(** C37: a sprite whose left side is at [x > -65536] is drawn wherever it lies,
    also partly or wholly outside of the screen: exactly the pixels of the
    screen that it covers, in rows of the damaged region, become the mixture of
    their colour and the sprite's, and no other byte of memory is touched. *)
Theorem draw_sprite_shows sp x y s :
  gfx_ok s -> sprite_ok sp -> - 65536 < x -> x + s_width sp < 2 ^ 31 -> - 2 ^ 31 <= y -> y + s_height sp < 2 ^ 31 ->
  exists s', draw_sprite sp x y s = Ok (tt, s') /\ shows s s' (sprite_over sp x y s).
Proof.
  intros Hok Hsp Hx0 Hx1 Hy0 Hy1. pose proof (so_width sp Hsp) as Hw. pose proof (so_height sp Hsp) as Hh.
  assert (same_context s s) as Hss by (exists (back s); by rewrite set_back_id).
  assert (- 2 ^ 31 <= x /\ x + s_width sp < 2 ^ 31) as Hx by lia.
  assert (- 2 ^ 31 <= y /\ y + s_height sp < 2 ^ 31) as Hy by done.
  unfold draw_sprite. rewrite get_bind. unfold sprite_over.
  assert (forall h px py c, rows_from sp x y h s 0 (Z.to_nat (s_height sp)) px py c =
    if (x <=? px) && (px <? x + s_width sp) && (y <=? py) && (py <? y + s_height sp) && in_clip py s
    then h c (texel sp (px - x) (py - y)) else c) as Hover.
  { intros h px py c. unfold rows_from, row_from. rewrite !Z.add_0_r, Z2Nat.id by lia.
    replace (y + (py - y)) with py by lia. rewrite Z.eqb_refl.
    by destruct (x <=? px), (px <? x + s_width sp), (y <=? py), (py <? y + s_height sp), (in_clip py s). }
  destruct (s_alpha sp =? ALPHA_EMBEDDED); [|destruct (s_alpha sp =? ALPHA_OPAQUE)].
  - edestruct (rows_ok sp x y Hy alpha_blend_rgba) as (s' & E & Hsh); [|exact Hok|exact Hss|reflexivity|apply Z2Nat.id; lia|].
    2: { exists s'. split; [exact E|]. eapply shows_ext; [|exact Hsh]. intros px py _. cbv beta. by rewrite Hover. }
    intros v s1 Hok1 Hs1 Hv Hr. destruct (same_fields s s1 Hs1) as (Ew & Eh & _). rewrite <-Ew, <-Eh.
    apply embedded_cols_ok; try done; lia.
  - edestruct (rows_ok sp x y Hy (fun _ top => Z.lor top 0xFF000000)) as (s' & E & Hsh); [|exact Hok|exact Hss|reflexivity|apply Z2Nat.id; lia|].
    2: { exists s'. split; [exact E|]. eapply shows_ext; [|exact Hsh]. intros px py _. cbv beta. by rewrite Hover. }
    intros v s1 Hok1 Hs1 Hv Hr. destruct (same_fields s s1 Hs1) as (Ew & Eh & _). rewrite <-Ew.
    set (u := u16 _). assert (u = Z.max 0 (- x)) as Hu.
    { unfold u. destruct (Z.ltb_spec x (Z.max x 0)); rewrite u16_small by lia; lia. }
    destruct (opaque_cols_ok sp Hsp x y Hx v Hv (Z.to_nat (s_width sp - u)) u s1) as (s2 & E & Hsh); [done|lia..|done|].
    exists s2. split; [exact E|]. eapply shows_ext; [|exact Hsh]. intros px py [[Hp _] _]. unfold row_from.
    replace (x + u <=? px) with (x + 0 <=? px); [done|]. destruct (Z.leb_spec (x + 0) px), (Z.leb_spec (x + u) px); done || lia.
  - exists s. split; [done|]. eapply shows_ext; [|by apply shows_refl]. intros px py _. by case_match.
Qed.

(** A screen of 3 by 2 pixels, whose second row is damaged, and a sprite of 2
    by 2 that begins left of it. *)
Definition tiny_mode : vbe_mode_info := Vbe 32 16 8 0 8 16 8 8 8 0.
Definition tiny : gfx := Gfx 3 2 32 32 16 (fun _ => 0) (Some (fun _ => 7)) (Some [0; 1]) 2 tiny_mode.
Definition tiny_sprite (alpha : Z) : sprite := Sprite 2 2 [0xFF000001; 0xFF000002; 0xFF000003; 0xFF000004] alpha.
Lemma tiny_ok : gfx_ok tiny.
Proof. split; try done. by intros l [= <-]. Qed.
Lemma tiny_sprite_ok alpha : sprite_ok (tiny_sprite alpha).
Proof. split; try done. by_computation. Qed.
Lemma draw_sprite_shows_witness :
  exists s', draw_sprite (tiny_sprite ALPHA_EMBEDDED) (-1) 0 tiny = Ok (tt, s') /\
    shows tiny s' (sprite_over (tiny_sprite ALPHA_EMBEDDED) (-1) 0 tiny) /\ pixel s' 0 1 = 0xFF000004 /\ pixel s' 0 0 = 0x07070707.
Proof.
  destruct (draw_sprite_shows (tiny_sprite ALPHA_EMBEDDED) (-1) 0 tiny) as (s' & E & Hs); [exact tiny_ok|apply tiny_sprite_ok|simpl; lia..|].
  exists s'. split; [exact E|]. split; [exact Hs|]. split; rewrite (sh_pixel _ _ _ Hs) by (split; simpl; lia); vm_compute; reflexivity.
Defined.

(** ** The damaged rows are shown *)

Lemma copy_range_ok off n s : off + n <= g_size s ->
  exists s', copy_range off n s = Ok (tt, s') /\ back s' = (match backbuffer s with Some m => m | None => buffer s' end) /\
    (forall p, buffer s' p = if (off <=? p) && (p <? off + n) then back s p else buffer s p) /\
    backbuffer s' = backbuffer s /\ clips s' = clips s /\ clips_size s' = clips_size s /\
    g_width s' = g_width s /\ g_stride s' = g_stride s /\ g_size s' = g_size s.
Proof.
  intros H. eexists. split; [unfold copy_range; by rewrite (proj2 (Z.leb_le _ _))|]. split_and!; try done.
Qed.
(** [flip] with a second buffer and a damaged region: the rows of the region
    show what was drawn, the others what they showed before. *)
Lemma flip_rows_ok m : forall n i s, backbuffer s = Some m -> 0 <= i -> 4 * g_width s <= g_stride s -> 0 < g_width s ->
  (i + Z.of_nat n) * g_stride s <= g_size s -> g_size s < 2 ^ 31 ->
  (forall l, clips s = Some l -> clips_size s <= Z.of_nat (length l)) ->
  exists s', flip_rows n i s = Ok (tt, s') /\ backbuffer s' = Some m /\
    forall py o, 0 <= o < 4 * g_width s -> 0 <= py -> py * g_stride s + g_stride s <= g_size s ->
      buffer s' (py * g_stride s + o) =
        if (i <=? py) && (py <? i + Z.of_nat n) && in_clip py s then m (py * g_stride s + o) else buffer s (py * g_stride s + o).
Proof.
  induction n as [|n IH]; intros i s Hm Hi Hw Hw0 Hz H31 Hcl.
  { exists s. split_and!; try done. intros py o _ _ _. by destruct (Z.leb_spec i py), (Z.ltb_spec py (i + Z.of_nat 0)); try lia. }
  assert (0 < g_stride s /\ i * g_stride s + g_stride s <= g_size s) as [Hst Hrow] by nia.
  assert (0 <= i * g_stride s) as Hoff by nia.
  cbn [flip_rows]. rewrite get_bind. run (is_in_clip_ok i s Hcl).
  assert (exists s1, (when in_clip i s do copy_range (u32 (i * g_stride s)) (u32 (4 * g_width s))) s = Ok (tt, s1) /\
    backbuffer s1 = Some m /\ clips s1 = clips s /\ clips_size s1 = clips_size s /\
    g_width s1 = g_width s /\ g_stride s1 = g_stride s /\ g_size s1 = g_size s /\
    forall p, buffer s1 p = if in_clip i s && (i * g_stride s <=? p) && (p <? i * g_stride s + 4 * g_width s) then m p else buffer s p)
    as (s1 & E1 & Hm1 & Hc1 & Hn1 & Hw1 & Hs1 & Hz1 & Hb1).
  { destruct (in_clip i s); [|by exists s]. rewrite !u32_small by lia.
    destruct (copy_range_ok (i * g_stride s) (4 * g_width s) s) as (s1 & E & _ & Hb & ? & ? & ? & ? & ? & ?); [lia|].
    exists s1. split_and!; try congruence. intros p. rewrite Hb. unfold back. by rewrite Hm. }
  destruct (IH (i + 1) s1) as (s2 & E2 & Hm2 & Hb2); rewrite ?Hw1, ?Hs1, ?Hz1, ?Hc1, ?Hn1; [done|lia|lia|lia|nia|lia|done|].
  exists s2. split_and!; [by rewrite (bind_ok _ _ _ _ _ E1)|done|].
  intros py o Ho Hpy Hpz. rewrite Hw1, Hs1, Hz1 in Hb2. rewrite Hb2 by done. rewrite Hb1.
  assert (in_clip py s1 = in_clip py s) as -> by (unfold in_clip; by rewrite Hc1, Hn1).
  replace (i + 1 + Z.of_nat n) with (i + Z.of_nat (S n)) by lia.
  destruct (Z.lt_trichotomy py i) as [Hlt|[->|Hgt]].
  - rewrite (proj2 (Z.leb_gt (i + 1) py)), (proj2 (Z.leb_gt i py)) by lia. cbn [andb].
    rewrite (proj2 (Z.leb_gt (i * g_stride s) _)) by nia. by rewrite andb_false_r.
  - rewrite (proj2 (Z.leb_gt (i + 1) i)), (proj2 (Z.leb_le i i)), (proj2 (Z.ltb_lt i _)) by lia. cbn [andb].
    rewrite (proj2 (Z.leb_le (i * g_stride s) _)), (proj2 (Z.ltb_lt _ (i * g_stride s + _))) by lia. by rewrite !andb_true_r.
  - rewrite (proj2 (Z.leb_le (i + 1) py)), (proj2 (Z.leb_le i py)) by lia.
    rewrite (proj2 (Z.ltb_ge _ (i * g_stride s + 4 * g_width s))) by nia. by rewrite andb_false_r.
Qed.
Lemma flip_shows_damaged m l s : backbuffer s = Some m -> clips s = Some l -> gfx_ok s ->
  exists s', flip s = Ok (tt, s') /\ forall px py, on_screen s px py -> forall b, 0 <= b < 4 ->
    buffer s' (offset s px py + b) = (if in_clip py s then m else buffer s) (offset s px py + b).
Proof.
  intros Hm Hl [_ [Hw Hst] Hh [Hz Hz31] _ Hcl]. unfold flip. rewrite get_bind, Hl.
  destruct (flip_rows_ok m (Z.to_nat (g_height s)) 0 s) as (s' & E & _ & Hb); [done|lia|lia|lia|rewrite Hz; nia|done|exact Hcl|].
  exists s'. split; [exact E|]. intros px py [[Hx0 Hx] [Hy0 Hy]] b Hb4. unfold offset.
  replace (g_stride s * py + 4 * px + b) with (py * g_stride s + (4 * px + b)) by lia.
  rewrite Hb; [|lia|lia|rewrite Hz; nia]. rewrite (proj2 (Z.leb_le 0 py)), (proj2 (Z.ltb_lt py _)) by lia. cbn [andb].
  by case_match.
Qed.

^^^^

**REQUIRED ACTION**: Extract exactly and only the lines above from the line containing "(** A screen" through the line containing "Proof. split; try done. by_computation. Qed.", both end lines included.

**ANSWER BELOW**:
(** A screen of 3 by 2 pixels, whose second row is damaged, and a sprite of 2
    by 2 that begins left of it. *)
Definition tiny_mode : vbe_mode_info := Vbe 32 16 8 0 8 16 8 8 8 0.
Definition tiny : gfx := Gfx 3 2 32 32 16 (fun _ => 0) (Some (fun _ => 7)) (Some [0; 1]) 2 tiny_mode.
Definition tiny_sprite (alpha : Z) : sprite := Sprite 2 2 [0xFF000001; 0xFF000002; 0xFF000003; 0xFF000004] alpha.
Lemma tiny_ok : gfx_ok tiny.
Proof. split; try done. by intros l [= <-]. Qed.
Lemma tiny_sprite_ok alpha : sprite_ok (tiny_sprite alpha).
Proof. split; try done. by_computation. Qed.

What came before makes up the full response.